Data for processing>
◇ ◇ ◇
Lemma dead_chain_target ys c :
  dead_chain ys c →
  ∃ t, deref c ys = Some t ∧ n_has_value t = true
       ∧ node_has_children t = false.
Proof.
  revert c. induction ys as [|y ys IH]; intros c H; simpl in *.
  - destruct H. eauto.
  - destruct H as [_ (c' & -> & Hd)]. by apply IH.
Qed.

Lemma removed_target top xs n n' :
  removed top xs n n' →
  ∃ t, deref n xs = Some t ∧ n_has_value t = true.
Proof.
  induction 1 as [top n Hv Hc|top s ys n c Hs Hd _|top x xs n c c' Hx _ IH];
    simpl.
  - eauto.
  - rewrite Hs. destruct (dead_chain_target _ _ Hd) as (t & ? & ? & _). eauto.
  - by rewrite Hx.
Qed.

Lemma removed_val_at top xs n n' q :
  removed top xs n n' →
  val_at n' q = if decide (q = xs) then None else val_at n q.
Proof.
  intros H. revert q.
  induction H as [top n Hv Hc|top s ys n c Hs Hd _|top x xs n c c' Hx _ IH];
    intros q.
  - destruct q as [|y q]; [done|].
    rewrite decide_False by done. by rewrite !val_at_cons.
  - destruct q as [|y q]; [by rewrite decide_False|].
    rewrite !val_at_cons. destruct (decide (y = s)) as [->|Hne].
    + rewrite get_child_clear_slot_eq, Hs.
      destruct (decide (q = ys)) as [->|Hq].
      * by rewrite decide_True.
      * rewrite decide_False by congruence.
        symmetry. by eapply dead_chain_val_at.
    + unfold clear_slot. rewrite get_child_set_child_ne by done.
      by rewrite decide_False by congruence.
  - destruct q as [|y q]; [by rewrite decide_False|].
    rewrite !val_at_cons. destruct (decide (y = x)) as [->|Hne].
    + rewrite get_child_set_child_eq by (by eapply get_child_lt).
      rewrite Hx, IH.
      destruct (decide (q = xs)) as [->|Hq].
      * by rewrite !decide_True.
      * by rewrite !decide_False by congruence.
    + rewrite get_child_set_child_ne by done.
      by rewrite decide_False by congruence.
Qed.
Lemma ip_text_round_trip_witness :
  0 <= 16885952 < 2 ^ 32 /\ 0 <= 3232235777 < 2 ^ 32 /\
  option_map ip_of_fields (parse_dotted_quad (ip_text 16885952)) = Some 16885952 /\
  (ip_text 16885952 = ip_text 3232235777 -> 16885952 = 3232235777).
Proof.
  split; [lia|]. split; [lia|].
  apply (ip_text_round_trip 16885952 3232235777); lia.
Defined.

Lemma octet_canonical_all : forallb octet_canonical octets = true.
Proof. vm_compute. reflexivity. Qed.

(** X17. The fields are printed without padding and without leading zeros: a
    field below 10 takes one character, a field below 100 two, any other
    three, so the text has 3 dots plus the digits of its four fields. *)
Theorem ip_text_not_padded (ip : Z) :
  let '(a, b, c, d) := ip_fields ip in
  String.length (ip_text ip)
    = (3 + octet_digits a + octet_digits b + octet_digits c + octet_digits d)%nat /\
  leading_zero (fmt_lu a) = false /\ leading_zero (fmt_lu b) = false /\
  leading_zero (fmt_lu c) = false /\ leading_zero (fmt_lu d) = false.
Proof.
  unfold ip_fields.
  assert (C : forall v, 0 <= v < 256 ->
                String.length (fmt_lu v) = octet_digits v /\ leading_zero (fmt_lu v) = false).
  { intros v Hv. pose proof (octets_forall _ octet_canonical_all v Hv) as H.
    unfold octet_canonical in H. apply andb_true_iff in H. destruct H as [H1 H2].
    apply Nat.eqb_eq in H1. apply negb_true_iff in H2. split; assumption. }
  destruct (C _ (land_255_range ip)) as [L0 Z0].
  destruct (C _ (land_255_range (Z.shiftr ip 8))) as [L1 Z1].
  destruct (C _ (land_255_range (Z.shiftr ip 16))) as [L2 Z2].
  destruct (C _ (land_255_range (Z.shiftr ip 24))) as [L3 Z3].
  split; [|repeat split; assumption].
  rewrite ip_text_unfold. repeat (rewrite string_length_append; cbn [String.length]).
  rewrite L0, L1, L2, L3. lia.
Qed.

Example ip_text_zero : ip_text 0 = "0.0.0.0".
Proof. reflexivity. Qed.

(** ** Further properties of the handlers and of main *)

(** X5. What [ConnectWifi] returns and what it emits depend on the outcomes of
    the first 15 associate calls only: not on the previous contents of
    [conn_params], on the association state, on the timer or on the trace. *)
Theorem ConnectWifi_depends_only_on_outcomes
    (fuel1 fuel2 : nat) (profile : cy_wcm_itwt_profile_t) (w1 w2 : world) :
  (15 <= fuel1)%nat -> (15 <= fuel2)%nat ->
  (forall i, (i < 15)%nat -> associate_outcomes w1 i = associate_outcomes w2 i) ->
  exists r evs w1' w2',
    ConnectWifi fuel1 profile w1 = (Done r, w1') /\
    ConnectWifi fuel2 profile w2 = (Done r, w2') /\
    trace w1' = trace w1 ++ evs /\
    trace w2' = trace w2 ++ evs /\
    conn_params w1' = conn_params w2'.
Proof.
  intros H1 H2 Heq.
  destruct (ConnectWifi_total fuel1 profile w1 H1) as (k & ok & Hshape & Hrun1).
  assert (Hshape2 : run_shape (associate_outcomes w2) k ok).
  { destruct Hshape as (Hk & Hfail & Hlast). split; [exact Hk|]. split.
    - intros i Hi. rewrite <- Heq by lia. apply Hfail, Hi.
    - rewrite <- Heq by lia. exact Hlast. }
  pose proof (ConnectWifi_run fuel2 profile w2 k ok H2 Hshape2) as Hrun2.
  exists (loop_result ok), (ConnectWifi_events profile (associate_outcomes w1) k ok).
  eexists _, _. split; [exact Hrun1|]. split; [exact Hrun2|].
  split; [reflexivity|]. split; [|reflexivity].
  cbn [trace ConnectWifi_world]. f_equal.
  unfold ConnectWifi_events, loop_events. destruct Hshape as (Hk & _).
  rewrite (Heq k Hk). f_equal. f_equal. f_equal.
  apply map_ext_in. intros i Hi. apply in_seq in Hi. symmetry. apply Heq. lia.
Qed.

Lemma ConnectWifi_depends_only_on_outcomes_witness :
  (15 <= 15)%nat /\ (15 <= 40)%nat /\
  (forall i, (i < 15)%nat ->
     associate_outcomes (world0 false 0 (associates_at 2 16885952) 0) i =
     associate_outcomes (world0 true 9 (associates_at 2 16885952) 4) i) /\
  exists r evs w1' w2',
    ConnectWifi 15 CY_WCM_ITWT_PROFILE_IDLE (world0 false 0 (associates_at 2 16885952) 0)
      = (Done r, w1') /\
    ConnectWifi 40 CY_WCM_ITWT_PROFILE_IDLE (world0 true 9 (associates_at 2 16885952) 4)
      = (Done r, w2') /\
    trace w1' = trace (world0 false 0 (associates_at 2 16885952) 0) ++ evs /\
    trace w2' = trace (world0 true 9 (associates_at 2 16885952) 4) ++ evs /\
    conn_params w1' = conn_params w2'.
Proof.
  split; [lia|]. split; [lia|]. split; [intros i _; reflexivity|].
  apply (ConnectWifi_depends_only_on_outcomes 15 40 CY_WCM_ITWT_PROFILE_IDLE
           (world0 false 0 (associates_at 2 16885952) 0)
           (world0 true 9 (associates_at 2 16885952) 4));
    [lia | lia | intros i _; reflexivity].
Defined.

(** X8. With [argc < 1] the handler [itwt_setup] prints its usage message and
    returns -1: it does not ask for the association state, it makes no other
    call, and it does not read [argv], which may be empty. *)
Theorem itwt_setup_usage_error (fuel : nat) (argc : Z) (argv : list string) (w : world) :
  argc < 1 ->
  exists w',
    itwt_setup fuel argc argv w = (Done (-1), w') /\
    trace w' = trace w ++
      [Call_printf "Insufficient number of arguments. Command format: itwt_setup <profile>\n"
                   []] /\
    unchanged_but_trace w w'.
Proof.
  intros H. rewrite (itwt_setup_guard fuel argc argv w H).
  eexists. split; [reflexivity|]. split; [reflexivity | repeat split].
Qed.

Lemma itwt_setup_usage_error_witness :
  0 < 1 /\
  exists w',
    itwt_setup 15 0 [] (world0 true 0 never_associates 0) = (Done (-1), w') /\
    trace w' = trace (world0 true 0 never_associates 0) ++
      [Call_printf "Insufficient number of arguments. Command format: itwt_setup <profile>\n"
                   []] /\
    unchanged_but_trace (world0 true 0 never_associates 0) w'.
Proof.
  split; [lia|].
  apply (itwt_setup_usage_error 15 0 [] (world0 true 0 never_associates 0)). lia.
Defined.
◇ ◇ ◇
Prompt> All lines in the listing above between the line with "rewrite decide_False by done." and the line with "clear_slot. rewrite get_child_set_child_ne by done.", inclusive, should be set down exactly, and no line outside that range.

Finished task>
    rewrite decide_False by done. by rewrite !val_at_cons.
  - destruct q as [|y q]; [by rewrite decide_False|].
    rewrite !val_at_cons. destruct (decide (y = s)) as [->|Hne].
    + rewrite get_child_clear_slot_eq, Hs.
      destruct (decide (q = ys)) as [->|Hq].
      * by rewrite decide_True.
      * rewrite decide_False by congruence.
        symmetry. by eapply dead_chain_val_at.
    + unfold clear_slot. rewrite get_child_set_child_ne by done.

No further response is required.